In October, a taped conversation of a desperate McDonald's worker calling the company's "McResource" line captured the corporate representative suggesting she apply for food stamps and Medicaid.

According to an October report by National Employment Law Project (NELP), "Super-sizing Public Costs," low wages at the top 10 fast-food companies cost taxpayers an estimated $3.8 billion every year in public spending. McDonald's alone is responsible for $1.2 billion in public outlays for its employees.

Often, fast-food employers act as if these jobs are at the margins of the workforce--the stereotype is of young people working part time while in school. But fast-food jobs make up a significant number of the jobs created since the Great Recession.

Between 2007 and 2009, some 60 percent of the jobs lost were middle-wage jobs, according to NELP. Of the new jobs created in the first three years of economic recovery, almost exactly the same percentage were low-wage jobs.

There's a fierce debate going on Washington about how much to cut from food stamps, from Medicare and from other programs in order to balance the federal budget. Meanwhile, there's another debate in working-class homes across the country: What are we going to cut out to make it through the month?

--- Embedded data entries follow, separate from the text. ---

(* ===== verification/UdSyntax.v ===== *)
(** * udis86: the Intel and AT&T translators

    [udis86_syn.h] ([mkasm]), [udis86_syn.c] (register names),
    [udis86_syn-intel.c] and [udis86_syn-att.c].  Text is a list of character
    codes; [mkasm] appends to the 64-byte [insn_buffer] the way [vsnprintf]
    does, including its size argument, a 32-bit unsigned difference. *)

From stdpp Require Import base numbers list strings pretty.
From S2P Require Import Prelude UdTypes UdInput UdDecode.

#[local] Open Scope Z_scope.

(** ** Formatting *)

Fixpoint chars (s : string) : list Z :=
  match s with
  | EmptyString => []
  | String c s' => Z.of_N (Ascii.N_of_ascii c) :: chars s'
  end.

Fixpoint hex_digits (fuel : nat) (n : Z) : list Z :=
  match fuel with
  | O => []
  | S fuel' =>
      if n <? 16 then [hex_digit n] else hex_digits fuel' (n / 16) ++ [hex_digit (n `mod` 16)]
  end.

(** "%x" of an unsigned int, "%lx" and "%llx" of a 64-bit value, "%d". *)
Definition fmt_x (n : Z) : list Z := hex_digits 8 (u32 n).
Definition fmt_llx (n : Z) : list Z := hex_digits 16 (u64 n).
Definition fmt_d (n : Z) : list Z := chars (pretty (s32 n)).

(** Write [s] into [buf] from position [at_]. *)
Fixpoint write_at (buf : list Z) (at_ : Z) (s : list Z) : option (list Z) :=
  match s with
  | [] => Some buf
  | c :: s' => buf ← aset buf at_ c; write_at buf (at_ + 1) s'
  end.

(** [vsnprintf(buf + at_, size, ...)] of the formatted text [s]: at most
    [size - 1] characters and a NUL, nothing when [size] is 0. *)
Definition vsnprintf (buf : list Z) (at_ size : Z) (s : list Z) : option (list Z) :=
  if size =? 0 then Some buf
  else write_at buf at_ (take (Z.to_nat (Z.min (size - 1) (Z.of_nat (length s)))) s ++ [0]).

Definition mkasm (s : list Z) : UM unit :=
  u ← mget;
  b ← of_opt OOB_insn_buffer
        (vsnprintf (insn_buffer u) (insn_fill u)
           (u32 (UD_STRING_BUFFER_SIZE - insn_fill u)) s);
  mmod (fun u => u <| insn_buffer := b |>
                   <| insn_fill := u32 (insn_fill u + Z.of_nat (length s)) |>).

Definition ud_reg_tab : list string :=
  ["al"; "cl"; "dl"; "bl"; "ah"; "ch"; "dh"; "bh"; "spl"; "bpl"; "sil";
    "dil"; "r8b"; "r9b"; "r10b"; "r11b"; "r12b"; "r13b"; "r14b"; "r15b";
    "ax"; "cx"; "dx"; "bx"; "sp"; "bp"; "si"; "di"; "r8w"; "r9w"; "r10w";
    "r11w"; "r12w"; "r13W"; "r14w"; "r15w"; "eax"; "ecx"; "edx"; "ebx";
    "esp"; "ebp"; "esi"; "edi"; "r8d"; "r9d"; "r10d"; "r11d"; "r12d";
    "r13d"; "r14d"; "r15d"; "rax"; "rcx"; "rdx"; "rbx"; "rsp"; "rbp"; "rsi";
    "rdi"; "r8"; "r9"; "r10"; "r11"; "r12"; "r13"; "r14"; "r15"; "es"; "cs";
    "ss"; "ds"; "fs"; "gs"; "cr0"; "cr1"; "cr2"; "cr3"; "cr4"; "cr5"; "cr6";
    "cr7"; "cr8"; "cr9"; "cr10"; "cr11"; "cr12"; "cr13"; "cr14"; "cr15";
    "dr0"; "dr1"; "dr2"; "dr3"; "dr4"; "dr5"; "dr6"; "dr7"; "dr8"; "dr9";
    "dr10"; "dr11"; "dr12"; "dr13"; "dr14"; "dr15"; "mm0"; "mm1"; "mm2";
    "mm3"; "mm4"; "mm5"; "mm6"; "mm7"; "st0"; "st1"; "st2"; "st3"; "st4";
    "st5"; "st6"; "st7"; "xmm0"; "xmm1"; "xmm2"; "xmm3"; "xmm4"; "xmm5";
    "xmm6"; "xmm7"; "xmm8"; "xmm9"; "xmm10"; "xmm11"; "xmm12"; "xmm13";
    "xmm14"; "xmm15"; "rip"].

(** [ud_reg_tab[r - UD_R_AL]] *)
Definition reg_name (r : Z) : UM (list Z) :=
  n ← of_opt OOB_reg_tab (aget ud_reg_tab (r - UD_R_AL)); mret (chars n).

(** The value of an immediate, sign extended and masked ([UD_OP_IMM] in both
    translators). *)
Definition imm_value (op : ud_operand) : Z :=
  if op_size op =? 8 then lval_sbyte (lval op)
  else if op_size op =? 16 then lval_sword (lval op)
  else if op_size op =? 32 then lval_sdword (lval op)
  else if op_size op =? 64 then lval_sqword (lval op)
  else 0.

Section imm.
Context {T : Itab}.

Definition imm_masked (op : ud_operand) : UM Z :=
  e ← cur_entry;
  u ← mget;
  let sext_size :=
    if truthy (P_SEXT (ie_prefix e)) then
      if mnemonic u =? UD_Ipush then opr_mode u else op_size (opnd0 u)
    else op_size op in
  let sext_mask := if sext_size <? 64 then Z.shiftl 1 sext_size - 1 else 0xffffffffffffffff in
  mret (Z.land (u64 (imm_value op)) sext_mask).

(** The operand-size and address-size override prefixes, as both translators
    print them. *)
Definition put_size_prefixes : UM unit :=
  e ← cur_entry;
  u ← mget;
  mwhen (negb (truthy (P_OSO (ie_prefix e))) && truthy (pfx_opr u))
    (if dis_mode u =? 16 then mkasm (chars "o32 ")
     else if (dis_mode u =? 32) || (dis_mode u =? 64) then mkasm (chars "o16 ")
     else mret tt);;
  mwhen (negb (truthy (P_ASO (ie_prefix e))) && truthy (pfx_adr u))
    (if dis_mode u =? 16 then mkasm (chars "a32 ")
     else if dis_mode u =? 32 then mkasm (chars "a16 ")
     else if dis_mode u =? 64 then mkasm (chars "a32 ")
     else mret tt).

End imm.

(** ** Intel syntax *)

Module Intel.
Section intel.
Context {T : Itab}.

Definition opr_cast (op : ud_operand) : UM unit :=
  u ← mget;
  (if op_size op =? 8 then mkasm (chars "byte ")
   else if op_size op =? 16 then mkasm (chars "word ")
   else if op_size op =? 32 then mkasm (chars "dword ")
   else if op_size op =? 64 then mkasm (chars "qword ")
   else if op_size op =? 80 then mkasm (chars "tword ")
   else mret tt);;
  mwhen (truthy (br_far u)) (mkasm (chars "far ")).

(** The displacement of a memory operand; [op_f] tells whether a register
    was printed before it. *)
Definition put_offset (op : ud_operand) (op_f : bool) : UM unit :=
  u ← mget;
  let plus := if op_f then chars "+" else [] in
  if offset op =? 8 then
    if lval_sbyte (lval op) <? 0
    then mkasm (chars "-0x" ++ fmt_x (- lval_sbyte (lval op)))
    else mkasm (plus ++ chars "0x" ++ fmt_x (lval_sbyte (lval op)))
  else if offset op =? 16 then
    mkasm (plus ++ chars "0x" ++ fmt_x (lval_uword (lval op)))
  else if offset op =? 32 then
    if adr_mode u =? 64 then
      if lval_sdword (lval op) <? 0
      then mkasm (chars "-0x" ++ fmt_x (- lval_sdword (lval op)))
      else mkasm (plus ++ chars "0x" ++ fmt_x (lval_sdword (lval op)))
    else mkasm (plus ++ chars "0x" ++ fmt_llx (lval_udword (lval op)))
  else if offset op =? 64 then
    mkasm (plus ++ chars "0x" ++ fmt_llx (lval_uqword (lval op)))
  else mret tt.

Definition gen_operand_mem (op : ud_operand) (syn_cast : Z) : UM unit :=
  mwhen (truthy syn_cast) (opr_cast op);;
  mkasm (chars "[");;
  u ← mget;
  mwhen (truthy (pfx_seg u)) (r ← reg_name (pfx_seg u); mkasm (r ++ chars ":"));;
  mwhen (truthy (base op)) (r ← reg_name (base op); mkasm r);;
  let op_f := truthy (base op) in
  mwhen (truthy (index op))
    (mwhen op_f (mkasm (chars "+"));;
     r ← reg_name (index op); mkasm r);;
  let op_f := op_f || truthy (index op) in
  mwhen (truthy (scale op)) (mkasm (chars "*" ++ fmt_d (scale op)));;
  put_offset op op_f;;
  mkasm (chars "]").

Definition gen_operand (op : ud_operand) (syn_cast : Z) : UM unit :=
  let cast := mwhen (truthy syn_cast) (opr_cast op) in
  if op_type op =? UD_OP_REG then r ← reg_name (base op); mkasm r
  else if op_type op =? UD_OP_MEM then gen_operand_mem op syn_cast
  else if op_type op =? UD_OP_IMM then
    cast;; v ← imm_masked op; mkasm (chars "0x" ++ fmt_llx v)
  else if op_type op =? UD_OP_JIMM then
    cast;;
    u ← mget;
    if op_size op =? 8 then
      mkasm (chars "0x" ++ fmt_llx (pc u + lval_sbyte (lval op)))
    else if op_size op =? 16 then
      mkasm (chars "0x" ++ fmt_llx (Z.land (u64 (pc u + lval_sword (lval op))) 0xffff))
    else if op_size op =? 32 then
      mkasm (chars "0x" ++ fmt_llx (Z.land (u64 (pc u + lval_sdword (lval op))) 0xffffffff))
    else mret tt
  else if op_type op =? UD_OP_PTR then
    if op_size op =? 32 then
      mkasm (chars "word 0x" ++ fmt_x (lval_ptr_seg (lval op)) ++ chars ":0x" ++
             fmt_x (Z.land (lval_ptr_off (lval op)) 0xFFFF))
    else if op_size op =? 48 then
      mkasm (chars "dword 0x" ++ fmt_x (lval_ptr_seg (lval op)) ++ chars ":0x" ++
             fmt_llx (lval_ptr_off (lval op)))
    else mret tt
  else if op_type op =? UD_OP_CONST then cast;; mkasm (fmt_d (lval_udword (lval op)))
  else mret tt.

(** Whether the first and the second operand are printed with a size cast. *)
Definition cast_operand1 (u : ud) : Z :=
  let t0 := op_type (opnd0 u) in
  let t1 := op_type (opnd1 u) in
  let cast := if (t0 =? UD_OP_IMM) && (t1 =? UD_NONE) then c1 u else 0 in
  if t0 =? UD_OP_MEM then
    if (t1 =? UD_OP_IMM) || (t1 =? UD_OP_CONST) || (t1 =? UD_NONE) ||
       (negb (op_size (opnd0 u) =? op_size (opnd1 u)) && truthy (op_size (opnd1 u)))
    then 1 else c1 u
  else if t0 =? UD_OP_JIMM then if 8 <? op_size (opnd0 u) then 1 else cast
  else cast.

Definition cast_operand2 (u : ud) : Z :=
  if op_type (opnd1 u) =? UD_OP_MEM then
    if (op_type (opnd0 u) =? UD_OP_REG) && (UD_R_ES <=? base (opnd0 u)) &&
       (base (opnd0 u) <=? UD_R_GS)
    then 0
    else if negb (op_type (opnd0 u) =? UD_OP_REG) ||
            (negb (op_size (opnd0 u) =? op_size (opnd1 u)) && truthy (op_size (opnd1 u)))
    then 1 else c1 u
  else 0.

Definition ud_translate_intel : UM unit :=
  put_size_prefixes;;
  u ← mget;
  mwhen (truthy (pfx_seg u) && negb (op_type (opnd0 u) =? UD_OP_MEM) &&
         negb (op_type (opnd1 u) =? UD_OP_MEM))
    (r ← reg_name (pfx_seg u); mkasm (r ++ chars " "));;
  mwhen (truthy (pfx_lock u)) (mkasm (chars "lock "));;
  mwhen (truthy (pfx_rep u)) (mkasm (chars "rep "));;
  mwhen (truthy (pfx_repne u)) (mkasm (chars "repne "));;
  m ← ud_lookup_mnemonic (mnemonic u);
  mkasm (chars m ++ chars " ");;
  mwhen (negb (op_type (opnd0 u) =? UD_NONE)) (gen_operand (opnd0 u) (cast_operand1 u));;
  mwhen (negb (op_type (opnd1 u) =? UD_NONE))
    (mkasm (chars ", ");; gen_operand (opnd1 u) (cast_operand2 u));;
  mwhen (negb (op_type (opnd2 u) =? UD_NONE))
    (mkasm (chars ", ");; gen_operand (opnd2 u) (c3 u)).

End intel.
End Intel.

(** ** AT&T syntax *)

Module Att.
Section att.
Context {T : Itab}.

Definition opr_cast (op : ud_operand) : UM unit :=
  mwhen ((op_size op =? 16) || (op_size op =? 32)) (mkasm (chars "*")).

(** The displacement of a memory operand.  The sign of a 64-bit one is read
    off its low 32 bits, as the source does. *)
Definition put_offset (op : ud_operand) : UM unit :=
  if offset op =? 8 then
    if lval_sbyte (lval op) <? 0
    then mkasm (chars "-0x" ++ fmt_x (Z.land (- lval_sbyte (lval op)) 0xff))
    else mkasm (chars "0x" ++ fmt_x (lval_sbyte (lval op)))
  else if offset op =? 16 then
    if lval_sword (lval op) <? 0
    then mkasm (chars "-0x" ++ fmt_x (Z.land (- lval_sword (lval op)) 0xffff))
    else mkasm (chars "0x" ++ fmt_x (lval_sword (lval op)))
  else if offset op =? 32 then
    if lval_sdword (lval op) <? 0
    then mkasm (chars "-0x" ++ fmt_x (Z.land (- lval_sdword (lval op)) 0xffffffff))
    else mkasm (chars "0x" ++ fmt_x (lval_sdword (lval op)))
  else if offset op =? 64 then
    if lval_sdword (lval op) <? 0
    then mkasm (chars "-0x" ++ fmt_llx (- lval_sqword (lval op)))
    else mkasm (chars "0x" ++ fmt_llx (lval_sqword (lval op)))
  else mret tt.

Definition gen_operand_mem (op : ud_operand) : UM unit :=
  u ← mget;
  mwhen (truthy (br_far u)) (opr_cast op);;
  mwhen (truthy (pfx_seg u))
    (r ← reg_name (pfx_seg u); mkasm (chars "%" ++ r ++ chars ":"));;
  put_offset op;;
  mwhen (truthy (base op)) (r ← reg_name (base op); mkasm (chars "(%" ++ r));;
  mwhen (truthy (index op))
    ((if truthy (base op) then mkasm (chars ",") else mkasm (chars "("));;
     r ← reg_name (index op); mkasm (chars "%" ++ r));;
  mwhen (truthy (scale op)) (mkasm (chars "," ++ fmt_d (scale op)));;
  mwhen (truthy (base op) || truthy (index op)) (mkasm (chars ")")).

Definition gen_operand (op : ud_operand) : UM unit :=
  if op_type op =? UD_OP_REG then r ← reg_name (base op); mkasm (chars "%" ++ r)
  else if op_type op =? UD_OP_MEM then gen_operand_mem op
  else if op_type op =? UD_OP_IMM then
    v ← imm_masked op; mkasm (chars "$0x" ++ fmt_llx v)
  else if op_type op =? UD_OP_JIMM then
    u ← mget;
    if op_size op =? 8 then
      mkasm (chars "0x" ++ fmt_llx (pc u + lval_sbyte (lval op)))
    else if op_size op =? 16 then
      mkasm (chars "0x" ++ fmt_llx (Z.land (u64 (pc u + lval_sword (lval op))) 0xffff))
    else if op_size op =? 32 then
      if dis_mode u =? 32
      then mkasm (chars "0x" ++ fmt_llx (Z.land (u64 (pc u + lval_sdword (lval op))) 0xffffffff))
      else mkasm (chars "0x" ++ fmt_llx (pc u + lval_sdword (lval op)))
    else mret tt
  else if op_type op =? UD_OP_PTR then
    if op_size op =? 32 then
      mkasm (chars "$0x" ++ fmt_x (lval_ptr_seg (lval op)) ++ chars ", $0x" ++
             fmt_x (Z.land (lval_ptr_off (lval op)) 0xFFFF))
    else if op_size op =? 48 then
      mkasm (chars "$0x" ++ fmt_x (lval_ptr_seg (lval op)) ++ chars ", $0x" ++
             fmt_llx (lval_ptr_off (lval op)))
    else mret tt
  else mret tt.

(** The operand-size suffix and the operands, last first. *)
Definition put_operands : UM unit :=
  u ← mget;
  let size :=
    if truthy (c1 u) then op_size (opnd0 u)
    else if truthy (c2 u) then op_size (opnd1 u)
    else if truthy (c3 u) then op_size (opnd2 u)
    else 0 in
  (if size =? 8 then mkasm (chars "b")
   else if size =? 16 then mkasm (chars "w")
   else if size =? 64 then mkasm (chars "q")
   else mret tt);;
  mkasm (chars " ");;
  mwhen (negb (op_type (opnd2 u) =? UD_NONE)) (gen_operand (opnd2 u);; mkasm (chars ", "));;
  mwhen (negb (op_type (opnd1 u) =? UD_NONE)) (gen_operand (opnd1 u);; mkasm (chars ", "));;
  mwhen (negb (op_type (opnd0 u) =? UD_NONE)) (gen_operand (opnd0 u)).

Definition ud_translate_att : UM unit :=
  put_size_prefixes;;
  u ← mget;
  mwhen (truthy (pfx_lock u)) (mkasm (chars "lock "));;
  mwhen (truthy (pfx_rep u)) (mkasm (chars "rep "));;
  mwhen (truthy (pfx_repne u)) (mkasm (chars "repne "));;
  if mnemonic u =? UD_Iretf then mkasm (chars "lret ");; put_operands
  else if mnemonic u =? UD_Idb then
    mkasm (chars ".byte 0x" ++ fmt_x (lval_ubyte (lval (opnd0 u))))
  else if (mnemonic u =? UD_Ijmp) || (mnemonic u =? UD_Icall) then
    mwhen (truthy (br_far u)) (mkasm (chars "l"));;
    m ← ud_lookup_mnemonic (mnemonic u);
    mkasm (chars m);;
    put_operands
  else if (mnemonic u =? UD_Ibound) || (mnemonic u =? UD_Ienter) then
    mwhen (negb (op_type (opnd0 u) =? UD_NONE)) (gen_operand (opnd0 u));;
    mwhen (negb (op_type (opnd1 u) =? UD_NONE))
      (mkasm (chars ",");; gen_operand (opnd1 u))
  else
    m ← ud_lookup_mnemonic (mnemonic u);
    mkasm (chars m);;
    put_operands.

End att.
End Att.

These two very different discussions reflect the deep divide between the mainstream political discussion within the Washington system and the sentiment among ordinary people in favor of government initiatives that could make a difference in their lives--like a jobs programs.

More broadly, they show us the two very different worlds that exist side by side in the U.S. today--because of a system that's built around profit at all costs, where the few at the top stay there by stealing from everyone else in society.